Thursday, May 14, 2015: 11:30 AM-1:30 PM
Imperial Ballroom (Grand America Hotel)
B. Elbaum1, D. M. Noyes-Grosser2, K. Siegenthaler3, R. G. Romanczyk4, R. N. Cavalari5, R. L. Carter6, J. D. Dare7 and A. L. Barczykowski8, (1)Department of Teaching and Learning, University of Miami, Coral Gables, FL, (2)Bureau of Early Intervention, New York State Department of Health, Albany, NY, (3)Bureau of Early Intervention, New York Department of Health, Albany, NY, (4)Department of Psychology, State University of NY at Binghamton, Binghamton, NY, (5)State University of NY at Binghamton, Binghamton, NY, (6)Department of Biostatistics, State University of New York at Buffalo, Buffalo, NY, (7)Population Health Observatory, State University of NY at Buffalo, Buffalo, NY, (8)State University of NY at Buffalo, Buffalo, NY
Background:  

Under the Individuals with Disabilities Education Improvement Act of 2004, state early intervention (EI) programs, which serve children birth to age three, are required to report annually on the developmental progress made by enrolled children in three broad outcome areas: social relationships, acquisition and use of knowledge and skills, and taking action to meet their needs. A key indicator of program performance is the percentage of children with developmental delays who make substantial progress in these areas. However, states are not required to disaggregate their child outcomes data by type of developmental delay or diagnosis. Therefore, the extent to which children with a diagnosis of Autism Spectrum Disorder (ASD) are making progress in response to state EI services is unknown. This is particularly important in that children with ASD represent a growing percentage of the children served in state EI programs. 

Objectives:  

To evaluate the psychometric properties of a parent-report scale addressing the impact of EI services on the developmental progress of children with ASD.

Methods:  

Items for the Impact on Child Scale - ASD Version(ICS-ASD) were developed through a Concept Mapping process conducted with a diverse set of EI stakeholders that included substantial representation of family members of a child with ASD. The 83 items used in this research are displayed in the attached Table; all items used the same 6-point response scale, from 1=very strongly disagree to 6=very strongly agree.

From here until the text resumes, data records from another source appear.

Lemma empty_completion_fails_witness :
  ∃ s' g',
    post_testcases qa
      {| body_issueKey := Some "TES-1"; body_autoMode := false |}
      world_silent empty_store
    = Some (s', {| code := 500; sent := Failure "Empty response from OpenAI" |})
    ∧ generations s'
        !! next_oid (attach_project qa "TES-1" (now world_silent) empty_store).1
      = Some g'
    ∧ status g' = Some "failed" ∧ result g' = None
    ∧ error g' = Some "OpenAI generation failed: Empty response from OpenAI".
Proof.
  apply (empty_completion_fails qa "TES-1" world_silent empty_store
           jira_up api_silent "Login form"
           "The user signs in with email and password." usage_1);
    reflexivity.
Defined.
(** * generate-sql: the predicate-expression compiler of [generateSql.ts]

    A shallow embedding of the transpiler built by [createSqlTranspiler]:
    the operator tree, the default formatter, the three built-in dialects
    and the [generateSql] entry point, followed by the properties of the
    rendering that the specification states.

    Modelling choices.
    - Expression nodes are JavaScript arrays, compared by identity in the
      cycle check ([meta.visited.includes(where)]).  The object store is
      therefore explicit: a finite map from references to nodes, and the
      children of a node are references.  Sharing and self-reference are
      values of this type.
    - Values ([SqlValue]) are only inspected, never compared by identity,
      and are kept inline.
    - Numbers are integers, rendered in decimal.  A template literal
      renders a number so when it is a safe integer ([safeInteger]); the
      statements about the text of a number are made for safe integers.
    - [fields], [macros] and the formatter registry are plain objects used
      as maps: a finite map holds the own properties, and a name that is no
      own property but names a member of [Object.prototype] is found as
      that member ([inherited]).  The keys of [fields] are numbers, and no
      member of [Object.prototype] has such a name.
    - [formatOperator] is declared to return a string and returns
      [undefined] when no [case] of its [switch] matches; [rendering] holds
      both.
    - A [throw] is a [Throw] outcome; the thrown value is one of the errors
      of the transpiler or, from an extension formatter only, a value that
      is not an [Error].  The formatter capabilities call each other
      through [meta.formatter]; this open recursion is closed by a
      recursion-depth index, and [Exhausted] is the outcome of running out
      of depth. *)

From Stdlib Require Import ZArith String List DecimalString Lia.
From stdpp Require Import base option list relations gmap strings.

Open Scope string_scope.

(** ** Data model *)

(** An object reference (the identity of an operator array). *)
Abbreviation ref := nat (only parsing).

(** [type SqlValue = SqlField | number | string | null] *)
Inductive SqlValue : Type :=
| VField (key : Z)
| VString (s : string)
| VNumber (n : Z)
| VNull.

Inductive BoolTag : Type := TAnd | TOr.
Inductive CmpTag : Type := TLt | TGt.
Inductive EqTag : Type := TEq | TNe.
Inductive EmptyTag : Type := TIsEmpty | TNotEmpty.

(** [type SqlOperator], one constructor per group of tags handled by one
    [case] of [defaultFormatOperator].  The operands after the tag of an
    [and]/[or] array are kept as a list, as [const [, ...clauses] = where]
    takes them; the type in the source allows exactly two. *)
Inductive SqlOperator : Type :=
| OpField (key : Z)
| OpBool (tag : BoolTag) (clauses : list ref)
| OpNot (clause : ref)
| OpCmp (sign : CmpTag) (a b : SqlValue)
| OpEq (sign : EqTag) (a : SqlValue) (rest : list SqlValue)
| OpEmpty (tag : EmptyTag) (v : SqlValue)
| OpMacro (name : string).

(** The object store: which array lives at which reference. *)
Abbreviation Heap := (gmap nat SqlOperator) (only parsing).

(** The values that are thrown, with the messages of the errors.
    [TypeError] is what [where[0]] throws when [where] is [undefined]: it is
    the outcome for a reference at which the store has no array.
    [NotAFunction] is the type error of calling [formatter.formatStatement]
    when [formatter] has no such property.  [UnknownError] is
    [new Error('Unknown error')].  [NotAnError] stands for a thrown value
    that is not an instance of [Error]; the transpiler throws none, an
    extension formatter may. *)
Inductive Error : Type :=
| UnknownDialect (dialect : string)
| UnknownField (key : Z)
| MacroNotFound (name : string)
| CircularDependency
| TypeError
| NotAFunction
| UnknownError
| NotAnError.
Lemma lookup_cases name :
  (lookup name profiles = None
   /\ ~ In name ["gaming"; "quiet"; "balanced"])
  \/ (exists p, lookup name profiles = Some p
                /\ In (name, p) profiles).
Proof.
  cbn [lookup profiles].
  destruct (String.eqb name "gaming") eqn:E1;
    [apply String.eqb_eq in E1; subst; right; eexists; split;
     [reflexivity | now left]|].
  destruct (String.eqb name "quiet") eqn:E2;
    [apply String.eqb_eq in E2; subst; right; eexists; split;
     [reflexivity | right; now left]|].
  destruct (String.eqb name "balanced") eqn:E3;
    [apply String.eqb_eq in E3; subst; right; eexists; split;
     [reflexivity | right; right; now left]|].
  left. split; [reflexivity|].
  apply String.eqb_neq in E1, E2, E3.
  intros [H | [H | [H | []]]]; congruence.
Qed.

Lemma lookup_In name p : In (name, p) profiles -> lookup name profiles = Some p.
Proof.
  intros [[= <- <-] | [[= <- <-] | [[= <- <-] | []]]]; reflexivity.
Qed.

Lemma generate_known name p fc :
  lookup name profiles = Some p ->
  generate_profile name fc
  = print (Applied name)
      (save_config {| config := p; on_disk := on_disk fc;
                      printed := printed fc |}).
Proof. intros H. unfold generate_profile. now rewrite H. Qed.

Lemma save_config_keeps_config fc : config (save_config fc) = config fc.
Proof. unfold save_config. now destruct (writable (on_disk fc)). Qed.

(** What every shipped profile satisfies. *)
Lemma profile_sound name p :
  In (name, p) profiles ->
  cpu_curve p <> [] /\ gpu_curve p <> []
  /\ Spec.ascending (cpu_curve p) = true
  /\ Spec.ascending (gpu_curve p) = true
  /\ Spec.duties_ok (cpu_curve p) = true
  /\ Spec.duties_ok (gpu_curve p) = true
  /\ CurveShape.rising (cpu_curve p) = true
  /\ CurveShape.rising (gpu_curve p) = true
  /\ 0 <= get_hysteresis p.
Proof.
  intros [[= <- <-] | [[= <- <-] | [[= <- <-] | []]]];
    repeat split; try discriminate; reflexivity.
Qed.

End ProfileFacts.

(** X15. [generate_profile] accepts exactly the names gaming, quiet and
    balanced. For any other name it leaves the configuration and the file
    untouched. For an accepted name the configuration it installs has
    curves with strictly ascending temperatures and with duties that are
    percentages and never fall, and a band that is not negative; with it
    [calculate_fan_speed] returns a percentage for every reading and every
    current percentage, on both curves. *)
Theorem generate_profile_installs_sound_curves
    (profile_name : string) (fc : FanCurveFile.fan_curve) :
  let fc' := FanCurveFile.generate_profile profile_name fc in
  let cfg := FanCurveFile.config fc' in
  (~ In profile_name ["gaming"; "quiet"; "balanced"]
   /\ cfg = FanCurveFile.config fc
   /\ FanCurveFile.on_disk fc' = FanCurveFile.on_disk fc)
  \/ (In profile_name ["gaming"; "quiet"; "balanced"]
      /\ Spec.ascending (FanCurve.cpu_curve cfg) = true
      /\ Spec.ascending (FanCurve.gpu_curve cfg) = true
      /\ CurveShape.rising (FanCurve.cpu_curve cfg) = true
      /\ CurveShape.rising (FanCurve.gpu_curve cfg) = true
      /\ 0 <= FanCurve.get_hysteresis cfg
      /\ forall temp current_fan,
           Spec.duty_ok current_fan = true ->
           (exists v,
              FanCurve.calculate_fan_speed cfg temp (FanCurve.cpu_curve cfg)
                current_fan = Ok v
              /\ Spec.duty_ok v = true)
           /\ (exists v,
                 FanCurve.calculate_fan_speed cfg temp (FanCurve.gpu_curve cfg)
                   current_fan = Ok v
                 /\ Spec.duty_ok v = true)).
Proof.
  intros fc' cfg. subst cfg fc'.
  destruct (ProfileFacts.lookup_cases profile_name)
    as [[Hnone Hnot] | [p [Hsome Hin]]].
  - left. unfold FanCurveFile.generate_profile. rewrite Hnone.
    repeat split; auto.
  - right. rewrite (ProfileFacts.generate_known _ _ _ Hsome).
    cbn [FanCurveFile.print FanCurveFile.config].
    rewrite ProfileFacts.save_config_keeps_config.
    cbn [FanCurveFile.config].
    destruct (ProfileFacts.profile_sound _ _ Hin)
      as [Hc [Hg [Hac [Hag [Hdc [Hdg [Hrc [Hrg Hb]]]]]]]].
    split.
    { destruct Hin as [[= <- _] | [[= <- _] | [[= <- _] | []]]]; cbn; auto. }
    repeat (split; [assumption|]).
    intros temp current_fan Hcur.
    assert (Hret : forall curve, curve <> [] -> Spec.duties_ok curve = true ->
              exists v, FanCurve.calculate_fan_speed p temp curve current_fan
                        = Ok v /\ Spec.duty_ok v = true).
    { intros curve Hne Hd.
      destruct (FanCurve.calculate_fan_speed p temp curve current_fan)
        as [v|e] eqn:E.
      - exists v. split; [reflexivity|].
        eapply DaemonFacts.calculate_duty_ok; eauto.
      - apply DaemonFacts.calculate_raises in E.
        destruct E as [_ [_ E]]. now elim Hne. }
    split; apply Hret; assumption.
Qed.
(** ** External calls *)

(** One constructor per call that leaves [main.go], with its arguments
    and, where the caller uses it, its reply. *)
Inductive Event : Type :=
| Println (args : list Val)
| Printf (format : string) (args : list Val)
| Debug (namespace format : string) (args : list Val)
| NewLiner
| SetCtrlCAborts (aborts : bool)
| LinerClose
| Prompt (msg : string) (reply : string * error)
| PasswordPrompt (msg : string) (reply : string * error)
| Sleep (d : Z)
| Login (cfg : OktaConfig) (user pass : string)
        (reply : option OktaLoginResponse * error)
| DoMfa (ores : OktaLoginResponse) (factor : OktaMfaFactor) (token : string)
        (reply : string * error)
| GetSaml (cfg : OktaConfig) (sessionToken : string)
          (reply : option OktaSamlResponse * error)
| GetSamlSession (cfg : OktaConfig) (cookie : Cookie)
                 (reply : option OktaSamlResponse * error)
| FlagsParse (reply : Options * list string * error)
| ParseConfig (file : string) (reply : OktaConfig * error)
| ReadAwsProfile (name : string) (reply : AwsConfig * error)
| LoadCreds (profile : string) (reply : Credentials * error)
| GetKeychain (reply : error)
| GetPassword (service key : string) (reply : string * error)
| DecodePasswordStruct (password : string) (reply : Cookie * error)
| AssumeFirstRole (acfg : AwsConfig) (saml : option OktaSamlResponse)
                  (reply : Credentials * Time * error)
| AssumeDestinationRole (acfg : AwsConfig) (creds : Credentials)
                        (reply : Credentials * Time * error)
| StoreCredsAws (profile : string) (creds : Credentials) (reply : error)
| StoreCreds (profile : string) (creds : Credentials) (exp : Time)
             (reply : error)
| PrepAndLaunch (args : list string) (creds : Credentials) (reply : error).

The ICS-ASD items, along with other parent measures, were sent to a research sample of 204 families of a child with ASD who was diagnosed either prior to or during participation in the New York State Early Intervention Program.  Responses to the ICS-ASD were received from 167 participating families around the time that their child transitioned out of the EI program. Measurement analyses were conducted through the Rasch framework using WINSTEPS (Linacre, 2003) data analysis software. Scale reliability and principal components analysis were conducted using SPSS. 

Results:  

Cronbach’s alpha for the 83-item ICS-ASD was .99. Point-measure correlations for the items ranged from .66 to .83.  Item mean square infit statistics ranged from 0.62 to 1.67, with values for all but 10 items between 0.70 and 1.40. A principal components analysis indicated that all the items loaded substantially (.62-.92) on the first component, which explained 72% of the variance. Five other components together explained an additional 10% of the variance.

Conclusions:  

Findings of this study suggest that the ICS-ASD yields reliable measures of the extent to which parents report that EI helped their child with ASD achieve key developmental outcomes.  Work is currently under way to examine the validity of the ICS-ASD as a measure of the overall developmental progress of children with ASD in EI. For state accountability purposes, the ICS-ASD represents a highly cost-effective data source that can inform program improvement efforts. Its use also reinforces the importance of family members’ participation in the evaluation of EI services for young children with ASD.